-------- SOURCE MATERIAL
(** SELECT and EXAMINE leave the session alone or say whether it is read
    only. *)
Definition flagged (examine : bool) (st st' : state) : Prop :=
  (isReadOnly (imSess st') = isReadOnly (imSess st) /\ isState (imSess st') = isState (imSess st)) \/
  isReadOnly (imSess st') = examine.
#[local] Instance flagged_preorder examine : PreOrder (flagged examine).
Proof.
  split; [by left|]. intros a b c [[H1 H2]|H1] [[H3 H4]|H3]; [left; by split; congruence|by right| |by right].
  right. congruence.
Qed.
Lemma flagged_steady examine {A} (m : IM A) : keeps steady m -> keeps (flagged examine) m.
Proof. apply keeps_weaken. intros st st' E. unfold steady, shape in E. injection E as E1 _ _ _ E2 _. by left. Qed.
Lemma flagged_cmdSelect tag p examine : keeps (flagged examine) (cmdSelect tag p examine).
Proof.
  unfold cmdSelect, requireAuth. apply keeps_bind; [exact _|apply keeps_get; exact _|]. intros s.
  case_decide; [apply flagged_steady, steady_send|]. unfold with_token.
  apply keeps_bind; [exact _|apply flagged_steady; auto with session|]. intros [[t|e] q]; [|apply flagged_steady, steady_send].
  apply keeps_bind; [exact _|apply flagged_steady; auto with session|].
  intros [mb|e]; [|apply flagged_steady, steady_send].
  apply keeps_bind; [exact _|by right|intros _; apply flagged_steady, steady_send_all].
Qed.
Lemma ro_examine tag p : keeps readonly (cmdSelect tag p true).
Proof.
  intros st Hr. split; [|apply world_cmdSelect]. destruct (flagged_cmdSelect tag p true st) as [[E _]|E]; congruence.
Qed.

(** The commands that write to a mailbox they name (APPEND to the open one
    too), remove one or open one for writing, IDLE, during which others write,
    and those that hand over to the account database. *)
Definition writing : list str :=
  [ #"APPEND"; #"COPY"; #"MOVE"; #"DELETE"; #"IDLE"; #"SELECT"; #"LOGIN"; #"AUTHENTICATE"].

(** A command with its tag, its arguments and the UID mode. *)
Record request := mkRequest { rqTag : str; rqCmd : str; rqArgs : str; rqUid : bool }.
Fixpoint serve_requests (l : list request) (st : state) : state :=
  match l with
  | [] => st
  | r :: l => serve_requests l
      (command_all Authenticate Quota handshake ReadMessage parseMessage zone (rqTag r) (rqCmd r) (rqArgs r) (rqUid r) st).2
  end.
----------------
→ **YOUR INSTRUCTIONS**
Please copy only the lines between the first line of the entries and the line with "(** The commands", keeping those two end lines as well, exactly as written.

→ **OUTPUT FOR THIS TASK**
(** SELECT and EXAMINE leave the session alone or say whether it is read
    only. *)
Definition flagged (examine : bool) (st st' : state) : Prop :=
  (isReadOnly (imSess st') = isReadOnly (imSess st) /\ isState (imSess st') = isState (imSess st)) \/
  isReadOnly (imSess st') = examine.
#[local] Instance flagged_preorder examine : PreOrder (flagged examine).
Proof.
  split; [by left|]. intros a b c [[H1 H2]|H1] [[H3 H4]|H3]; [left; by split; congruence|by right| |by right].
  right. congruence.
Qed.
Lemma flagged_steady examine {A} (m : IM A) : keeps steady m -> keeps (flagged examine) m.
Proof. apply keeps_weaken. intros st st' E. unfold steady, shape in E. injection E as E1 _ _ _ E2 _. by left. Qed.
Lemma flagged_cmdSelect tag p examine : keeps (flagged examine) (cmdSelect tag p examine).
Proof.
  unfold cmdSelect, requireAuth. apply keeps_bind; [exact _|apply keeps_get; exact _|]. intros s.
  case_decide; [apply flagged_steady, steady_send|]. unfold with_token.
  apply keeps_bind; [exact _|apply flagged_steady; auto with session|]. intros [[t|e] q]; [|apply flagged_steady, steady_send].
  apply keeps_bind; [exact _|apply flagged_steady; auto with session|].
  intros [mb|e]; [|apply flagged_steady, steady_send].
  apply keeps_bind; [exact _|by right|intros _; apply flagged_steady, steady_send_all].
Qed.
Lemma ro_examine tag p : keeps readonly (cmdSelect tag p true).
Proof.
  intros st Hr. split; [|apply world_cmdSelect]. destruct (flagged_cmdSelect tag p true st) as [[E _]|E]; congruence.
Qed.

(** The commands that write to a mailbox they name (APPEND to the open one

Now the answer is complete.